Follow the steps to complete the form accurately.

  1. Press the ‘Get Form’ button to obtain the CA Request for pH Re-Evaluation Form and open it for editing.
  2. Fill in the 'Canner' section with the name of the canning entity responsible for the product.
  3. Input the 'Product' name clearly for identification purposes.
  4. Provide your 'Mailing Address' where correspondence related to the re-evaluation should be sent.
  5. Enter the 'Formula Number/Code' associated with the product for tracking purposes.
  6. Fill in the 'City' and 'Zip Code' associated with your mailing address.
  7. Add your contact 'Telephone' number for any necessary follow-up.

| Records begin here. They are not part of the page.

Lemma enqueue_spec q key info :
  pq_inv q -> info_ok key info -> sum_sizes (backlog q key) + qi_size info <= 16 * pq_quantum q ->
  pq_size q + qi_size info <= 64 * pq_quantum q ->
  exists q', enqueue q key info = Ret q' /\ pq_inv q' /\ same_config q q'
    /\ pq_size q' = pq_size q + qi_size info /\ pq_count q' = pq_count q + 1
    /\ (forall k, backlog q' k = backlog q k ++ (if decide (k = key) then [info] else []))
    /\ (forall k, idle q' k -> k <> key /\ idle q k).
Proof.
  intros I Hok Hfs Hts. destruct (flow_for_spec q key I) as (I1 & Hb1 & Hin & Hid & Hcf & Hsz & Hct).
  unfold enqueue. set (q1 := flow_for q key) in *. destruct Hin as [f Hf]. rewrite Hf. simpl.
  destruct Hcf as (Hc1 & Hc2 & Hc3 & Hc4).
  rewrite <- Hb1, (backlog_size q1 key I1), Hf, <- Hc3 in Hfs. rewrite <- Hsz, <- Hc3 in Hts.
  destruct Hok as [Hisz Hik]. pose proof (wire_size_pos (qi_packet info)).
  pose proof (inv_bounds q1 key f I1 Hf) as (? & ? & ?). pose proof (inv_count_le q1 I1).
  pose proof (inv_quantum _ I1). pose proof (inv_total _ I1). destruct (inv_caps _ I1) as [Hmt _].
  unfold set_field. rewrite checked_ok by (unfold is_u64; lia). simpl.
  rewrite checked_ok by (unfold is_u64; lia). simpl. rewrite checked_ok by (unfold is_u64; lia). simpl.
  fold (appended f info).
  assert (Hback : forall flows' : gmap FlowKey Flow, forall f', flows' !! key = Some f' -> fl_infos f' = fl_infos f ++ [info] ->
     (forall k, k <> key -> flows' !! k = pq_flows q1 !! k) ->
     (forall k, match flows' !! k with Some f => fl_infos f | None => [] end
        = backlog q k ++ (if decide (k = key) then [info] else []))
     /\ forall k g, flows' !! k = Some g -> fl_infos g = [] -> k <> key /\ idle q k).
  { intros flows' f' Hk Hi Ho. split.
    - intros k. rewrite <- Hb1. unfold backlog. case_decide as Hkk.
      + subst k. by rewrite Hk, Hf.
      + rewrite Ho by done. by rewrite app_nil_r.
    - intros k g Hg Hnil. assert (k <> key).
      { intros ->. rewrite Hk in Hg. injection Hg as <-. rewrite Hi in Hnil. by apply app_eq_nil in Hnil as [_ ?]. }
      split; [done|]. apply Hid; [done|]. exists g. split; [|done]. by rewrite <- Ho. }
  destruct (fl_index f) as [i|] eqn:Hix; eexists; (split; [done|]).
  - pose proof (enqueue_active q1 key f info i I1 Hf Hix (conj Hisz Hik) Hfs Hts) as Hinv.
    split_and!; [exact Hinv|done|simpl; lia|simpl; lia| |];
    destruct (Hback (<[key:=appended f info]> (pq_flows q1)) (appended f info)) as [H1' H2'];
      rewrite ?lookup_insert_eq; try done; try (intros; by rewrite lookup_insert_ne by done).
    intros k (g & Hg & Hnil). by eapply H2'.
  - pose proof (enqueue_inactive q1 key f info I1 Hf Hix (conj Hisz Hik) Hfs Hts) as Hinv.
    unfold activate, flow_update, set_field in *. simpl in *.
    split_and!; [exact Hinv|done|simpl; lia|simpl; lia| |];
    destruct (Hback (alter (fun f => mkFlow (fl_infos f) (fl_size f) (fl_deficit f) (Some (length (pq_active q1))))
       key (<[key:=appended f info]> (pq_flows q1)))
      (mkFlow (fl_infos f ++ [info]) (fl_size f + qi_size info) (fl_deficit f) (Some (length (pq_active q1))))) as [H1' H2'];
      rewrite ?lookup_alter_eq, ?lookup_insert_eq; try done;
      try (intros; by rewrite lookup_alter_ne, lookup_insert_ne by done).
    intros k (g & Hg & Hnil). by eapply H2'.
Qed.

  8. Complete the 'Existing S-Number' section, along with the 'Date of Existing Process Letter' for reference.
  9. Indicate if you have submitted sample(s) by selecting 'Yes' or 'No'. If 'Yes', specify the 'Container Size(s)'.
  10. List all 'INGREDIENTS' by weight or percentage, providing details about each ingredient's condition (e.g., fresh, frozen) and its pH if known. Use an additional sheet if necessary.
  11. Describe 'Product Preparation' methods, noting details like minimum initial temperature and processing times. Include specifics regarding hot fill hold procedures if applicable.
  12. Provide 'pH' values for any acid ingredient(s) before and after mixing, along with the equilibrium pH of the finished product.
  13. For acidification methods, detail whether acid blanching is used, what acid is used, including concentrations and processing times.
  14. If applicable, provide the 'equilibrium Water Activity' for finished products with a Water Activity ≤ 0.85, detailing the method used.
  15. Sign and print your name in the designated fields to authenticate the submission.
  16. Finally, save your changes, download, print, or share the completed form as needed.

Complete your documents online to ensure compliance with food safety regulations.